Activity
Where in the entries below does "shiftr" appear? Copy every line that has it.

Supplied records
- Opening Delimiter -

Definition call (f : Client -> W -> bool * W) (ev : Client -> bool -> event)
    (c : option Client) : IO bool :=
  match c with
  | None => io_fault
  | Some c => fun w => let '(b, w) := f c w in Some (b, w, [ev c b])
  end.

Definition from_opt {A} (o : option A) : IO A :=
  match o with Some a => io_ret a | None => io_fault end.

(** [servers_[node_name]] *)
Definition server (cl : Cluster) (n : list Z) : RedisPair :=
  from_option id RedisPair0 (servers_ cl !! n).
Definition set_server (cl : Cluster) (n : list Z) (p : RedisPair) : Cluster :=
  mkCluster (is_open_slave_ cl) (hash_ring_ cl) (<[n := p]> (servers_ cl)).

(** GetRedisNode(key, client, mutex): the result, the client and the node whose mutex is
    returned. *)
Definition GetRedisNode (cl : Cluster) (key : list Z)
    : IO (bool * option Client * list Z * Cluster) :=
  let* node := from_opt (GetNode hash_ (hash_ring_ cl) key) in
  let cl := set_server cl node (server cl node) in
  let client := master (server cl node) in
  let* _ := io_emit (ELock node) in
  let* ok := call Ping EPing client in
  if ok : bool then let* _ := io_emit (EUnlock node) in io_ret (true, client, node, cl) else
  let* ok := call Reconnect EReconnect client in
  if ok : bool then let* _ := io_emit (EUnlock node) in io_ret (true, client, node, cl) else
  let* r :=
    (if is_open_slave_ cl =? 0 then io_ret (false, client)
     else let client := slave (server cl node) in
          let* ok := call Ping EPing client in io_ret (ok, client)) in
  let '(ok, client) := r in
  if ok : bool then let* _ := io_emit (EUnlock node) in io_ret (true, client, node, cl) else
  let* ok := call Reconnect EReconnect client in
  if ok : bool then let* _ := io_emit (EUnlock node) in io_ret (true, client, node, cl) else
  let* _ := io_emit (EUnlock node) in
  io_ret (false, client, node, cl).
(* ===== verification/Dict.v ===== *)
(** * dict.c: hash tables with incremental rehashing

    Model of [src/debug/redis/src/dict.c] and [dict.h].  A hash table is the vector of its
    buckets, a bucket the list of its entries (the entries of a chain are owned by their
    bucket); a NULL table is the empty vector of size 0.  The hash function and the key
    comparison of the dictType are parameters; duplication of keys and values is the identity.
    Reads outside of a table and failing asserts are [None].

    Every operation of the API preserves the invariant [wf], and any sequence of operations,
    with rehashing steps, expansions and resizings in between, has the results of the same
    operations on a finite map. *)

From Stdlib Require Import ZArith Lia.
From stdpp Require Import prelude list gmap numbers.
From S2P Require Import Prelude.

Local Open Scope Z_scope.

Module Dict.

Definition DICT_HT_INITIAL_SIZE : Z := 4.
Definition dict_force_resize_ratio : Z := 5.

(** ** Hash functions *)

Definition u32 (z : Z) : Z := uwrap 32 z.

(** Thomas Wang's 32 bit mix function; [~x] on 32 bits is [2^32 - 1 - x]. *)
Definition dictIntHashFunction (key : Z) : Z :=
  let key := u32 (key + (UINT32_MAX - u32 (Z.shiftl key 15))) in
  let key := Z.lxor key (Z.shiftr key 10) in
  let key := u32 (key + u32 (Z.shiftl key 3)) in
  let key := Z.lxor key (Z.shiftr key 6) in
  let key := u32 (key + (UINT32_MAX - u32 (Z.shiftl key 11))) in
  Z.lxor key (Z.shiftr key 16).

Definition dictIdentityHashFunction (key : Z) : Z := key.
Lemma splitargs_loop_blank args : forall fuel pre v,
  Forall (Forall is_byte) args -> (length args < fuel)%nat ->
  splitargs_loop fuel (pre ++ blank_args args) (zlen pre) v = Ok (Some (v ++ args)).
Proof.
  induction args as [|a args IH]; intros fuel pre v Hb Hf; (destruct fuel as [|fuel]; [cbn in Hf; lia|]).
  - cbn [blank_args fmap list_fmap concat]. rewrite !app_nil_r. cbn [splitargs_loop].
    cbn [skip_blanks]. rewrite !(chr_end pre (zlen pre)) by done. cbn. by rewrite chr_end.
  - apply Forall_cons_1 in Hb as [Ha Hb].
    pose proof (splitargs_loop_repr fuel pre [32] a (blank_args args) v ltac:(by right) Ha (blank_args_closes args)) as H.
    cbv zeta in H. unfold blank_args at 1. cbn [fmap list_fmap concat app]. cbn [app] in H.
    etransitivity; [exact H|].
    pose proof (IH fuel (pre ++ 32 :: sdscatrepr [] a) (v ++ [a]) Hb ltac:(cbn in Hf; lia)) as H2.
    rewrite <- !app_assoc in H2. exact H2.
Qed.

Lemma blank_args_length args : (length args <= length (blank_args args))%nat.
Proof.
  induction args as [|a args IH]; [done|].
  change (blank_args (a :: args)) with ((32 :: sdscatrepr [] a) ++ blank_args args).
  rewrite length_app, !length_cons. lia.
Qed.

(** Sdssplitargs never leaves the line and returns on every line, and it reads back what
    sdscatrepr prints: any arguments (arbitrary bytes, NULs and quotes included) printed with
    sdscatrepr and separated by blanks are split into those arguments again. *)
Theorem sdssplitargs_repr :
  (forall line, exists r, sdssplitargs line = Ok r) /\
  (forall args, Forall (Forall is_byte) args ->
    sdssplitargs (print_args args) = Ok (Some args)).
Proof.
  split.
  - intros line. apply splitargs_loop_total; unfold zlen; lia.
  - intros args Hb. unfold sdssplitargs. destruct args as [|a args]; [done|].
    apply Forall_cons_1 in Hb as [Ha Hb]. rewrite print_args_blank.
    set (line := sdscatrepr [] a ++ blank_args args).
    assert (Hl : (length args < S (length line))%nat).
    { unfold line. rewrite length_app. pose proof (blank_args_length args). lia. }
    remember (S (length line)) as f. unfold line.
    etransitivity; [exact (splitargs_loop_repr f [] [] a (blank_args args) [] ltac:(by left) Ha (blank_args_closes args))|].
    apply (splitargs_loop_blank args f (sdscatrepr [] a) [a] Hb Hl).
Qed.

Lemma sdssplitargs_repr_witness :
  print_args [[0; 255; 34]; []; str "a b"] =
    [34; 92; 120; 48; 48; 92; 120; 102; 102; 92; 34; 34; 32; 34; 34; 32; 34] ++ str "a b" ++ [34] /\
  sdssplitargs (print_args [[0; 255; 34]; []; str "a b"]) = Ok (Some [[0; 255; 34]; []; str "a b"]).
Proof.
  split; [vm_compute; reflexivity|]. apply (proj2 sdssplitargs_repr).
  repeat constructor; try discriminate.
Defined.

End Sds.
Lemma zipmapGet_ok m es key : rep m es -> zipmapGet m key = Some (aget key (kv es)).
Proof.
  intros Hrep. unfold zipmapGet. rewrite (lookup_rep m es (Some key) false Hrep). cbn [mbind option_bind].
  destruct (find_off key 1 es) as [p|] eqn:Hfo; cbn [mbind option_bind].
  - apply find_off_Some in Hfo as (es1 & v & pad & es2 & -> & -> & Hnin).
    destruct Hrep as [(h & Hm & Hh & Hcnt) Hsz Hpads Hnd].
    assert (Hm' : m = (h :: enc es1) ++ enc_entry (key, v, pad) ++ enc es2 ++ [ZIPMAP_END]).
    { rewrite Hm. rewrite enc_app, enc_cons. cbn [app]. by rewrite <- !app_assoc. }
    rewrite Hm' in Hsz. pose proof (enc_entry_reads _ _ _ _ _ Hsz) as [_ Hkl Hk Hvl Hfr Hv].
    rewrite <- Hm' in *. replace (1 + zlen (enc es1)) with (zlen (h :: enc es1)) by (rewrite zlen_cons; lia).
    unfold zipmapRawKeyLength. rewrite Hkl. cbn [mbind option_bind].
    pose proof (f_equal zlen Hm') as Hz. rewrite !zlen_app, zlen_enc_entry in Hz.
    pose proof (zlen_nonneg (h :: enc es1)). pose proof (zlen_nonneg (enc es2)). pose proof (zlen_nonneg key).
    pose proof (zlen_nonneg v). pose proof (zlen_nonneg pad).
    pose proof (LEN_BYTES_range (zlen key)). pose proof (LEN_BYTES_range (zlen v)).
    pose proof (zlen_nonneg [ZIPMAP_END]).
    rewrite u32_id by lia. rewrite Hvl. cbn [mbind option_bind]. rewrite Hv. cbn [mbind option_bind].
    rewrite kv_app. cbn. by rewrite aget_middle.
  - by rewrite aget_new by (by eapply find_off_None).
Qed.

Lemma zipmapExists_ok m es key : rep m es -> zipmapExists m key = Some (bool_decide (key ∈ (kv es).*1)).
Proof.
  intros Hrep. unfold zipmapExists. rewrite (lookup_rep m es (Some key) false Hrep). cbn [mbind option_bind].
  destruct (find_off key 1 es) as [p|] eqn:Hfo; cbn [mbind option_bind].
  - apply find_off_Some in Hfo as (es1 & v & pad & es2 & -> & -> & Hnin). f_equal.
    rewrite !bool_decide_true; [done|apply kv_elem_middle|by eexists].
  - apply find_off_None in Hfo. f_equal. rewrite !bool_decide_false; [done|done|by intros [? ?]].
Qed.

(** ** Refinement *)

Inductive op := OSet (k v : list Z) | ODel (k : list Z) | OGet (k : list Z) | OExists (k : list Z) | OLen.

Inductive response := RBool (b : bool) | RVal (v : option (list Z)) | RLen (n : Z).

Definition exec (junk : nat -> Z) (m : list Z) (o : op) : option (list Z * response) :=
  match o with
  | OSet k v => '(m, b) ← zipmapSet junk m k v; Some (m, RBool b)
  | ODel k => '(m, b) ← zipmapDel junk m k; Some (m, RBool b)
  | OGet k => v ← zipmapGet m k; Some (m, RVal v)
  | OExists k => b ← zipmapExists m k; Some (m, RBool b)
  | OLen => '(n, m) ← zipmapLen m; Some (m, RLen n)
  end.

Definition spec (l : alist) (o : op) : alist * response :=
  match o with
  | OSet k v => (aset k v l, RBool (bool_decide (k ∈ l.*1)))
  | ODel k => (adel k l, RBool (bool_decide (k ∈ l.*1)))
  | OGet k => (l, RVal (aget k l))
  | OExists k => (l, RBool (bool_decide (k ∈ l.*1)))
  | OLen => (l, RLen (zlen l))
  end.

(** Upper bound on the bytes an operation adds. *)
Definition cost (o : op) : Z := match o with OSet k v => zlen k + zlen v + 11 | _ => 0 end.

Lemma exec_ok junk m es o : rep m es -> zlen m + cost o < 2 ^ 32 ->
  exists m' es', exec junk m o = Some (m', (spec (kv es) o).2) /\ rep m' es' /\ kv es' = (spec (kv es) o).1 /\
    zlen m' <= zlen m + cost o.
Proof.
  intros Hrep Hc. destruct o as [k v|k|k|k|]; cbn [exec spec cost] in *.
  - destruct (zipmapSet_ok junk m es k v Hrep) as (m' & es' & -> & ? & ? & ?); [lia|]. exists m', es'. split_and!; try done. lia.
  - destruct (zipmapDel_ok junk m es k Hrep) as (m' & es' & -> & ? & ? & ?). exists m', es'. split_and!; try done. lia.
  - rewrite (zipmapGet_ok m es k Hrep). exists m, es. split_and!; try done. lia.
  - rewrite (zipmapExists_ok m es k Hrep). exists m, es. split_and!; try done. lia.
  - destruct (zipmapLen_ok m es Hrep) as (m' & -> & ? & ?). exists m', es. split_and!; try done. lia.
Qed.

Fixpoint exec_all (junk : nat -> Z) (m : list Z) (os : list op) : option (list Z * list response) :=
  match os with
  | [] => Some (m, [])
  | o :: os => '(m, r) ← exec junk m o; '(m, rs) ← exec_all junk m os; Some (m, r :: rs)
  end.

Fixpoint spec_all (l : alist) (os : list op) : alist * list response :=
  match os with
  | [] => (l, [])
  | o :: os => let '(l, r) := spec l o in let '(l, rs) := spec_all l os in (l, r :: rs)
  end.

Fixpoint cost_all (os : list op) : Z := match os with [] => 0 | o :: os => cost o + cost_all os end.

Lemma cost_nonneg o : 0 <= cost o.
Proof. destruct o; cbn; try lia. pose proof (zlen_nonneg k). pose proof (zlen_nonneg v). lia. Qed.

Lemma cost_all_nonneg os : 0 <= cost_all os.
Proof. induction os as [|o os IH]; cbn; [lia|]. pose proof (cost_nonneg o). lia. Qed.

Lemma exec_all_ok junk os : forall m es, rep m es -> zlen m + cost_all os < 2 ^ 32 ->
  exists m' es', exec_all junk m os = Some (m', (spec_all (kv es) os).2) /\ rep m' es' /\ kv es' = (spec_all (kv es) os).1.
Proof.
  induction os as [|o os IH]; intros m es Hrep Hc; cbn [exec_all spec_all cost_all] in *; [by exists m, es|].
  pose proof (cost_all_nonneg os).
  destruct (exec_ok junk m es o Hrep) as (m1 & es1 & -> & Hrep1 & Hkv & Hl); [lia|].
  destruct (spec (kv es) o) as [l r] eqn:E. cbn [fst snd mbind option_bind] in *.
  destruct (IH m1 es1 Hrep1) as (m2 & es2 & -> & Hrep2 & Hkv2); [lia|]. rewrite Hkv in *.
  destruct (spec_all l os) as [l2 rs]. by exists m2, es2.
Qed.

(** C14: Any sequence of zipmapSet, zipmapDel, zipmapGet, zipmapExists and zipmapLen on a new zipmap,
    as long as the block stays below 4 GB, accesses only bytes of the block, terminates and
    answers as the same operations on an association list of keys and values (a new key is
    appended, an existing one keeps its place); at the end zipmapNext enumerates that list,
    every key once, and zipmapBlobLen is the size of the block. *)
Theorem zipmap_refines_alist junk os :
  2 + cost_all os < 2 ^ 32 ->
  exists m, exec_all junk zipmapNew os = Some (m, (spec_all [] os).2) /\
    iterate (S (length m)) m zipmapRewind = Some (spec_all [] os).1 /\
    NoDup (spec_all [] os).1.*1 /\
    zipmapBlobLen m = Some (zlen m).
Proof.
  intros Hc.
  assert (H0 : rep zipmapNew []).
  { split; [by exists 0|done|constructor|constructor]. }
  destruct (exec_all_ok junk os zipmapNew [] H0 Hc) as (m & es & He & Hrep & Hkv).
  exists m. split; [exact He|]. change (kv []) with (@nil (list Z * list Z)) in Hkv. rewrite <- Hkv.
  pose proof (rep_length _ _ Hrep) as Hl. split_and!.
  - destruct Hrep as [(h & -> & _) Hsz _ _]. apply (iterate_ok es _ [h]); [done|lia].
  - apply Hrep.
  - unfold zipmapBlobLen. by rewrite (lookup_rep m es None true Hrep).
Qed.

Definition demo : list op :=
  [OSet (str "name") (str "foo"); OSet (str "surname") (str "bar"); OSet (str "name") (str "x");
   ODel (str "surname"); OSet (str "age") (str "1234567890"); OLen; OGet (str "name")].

- Closing Delimiter -

Answer to the problem
  let key := Z.lxor key (Z.shiftr key 10) in
  let key := Z.lxor key (Z.shiftr key 6) in
  Z.lxor key (Z.shiftr key 16).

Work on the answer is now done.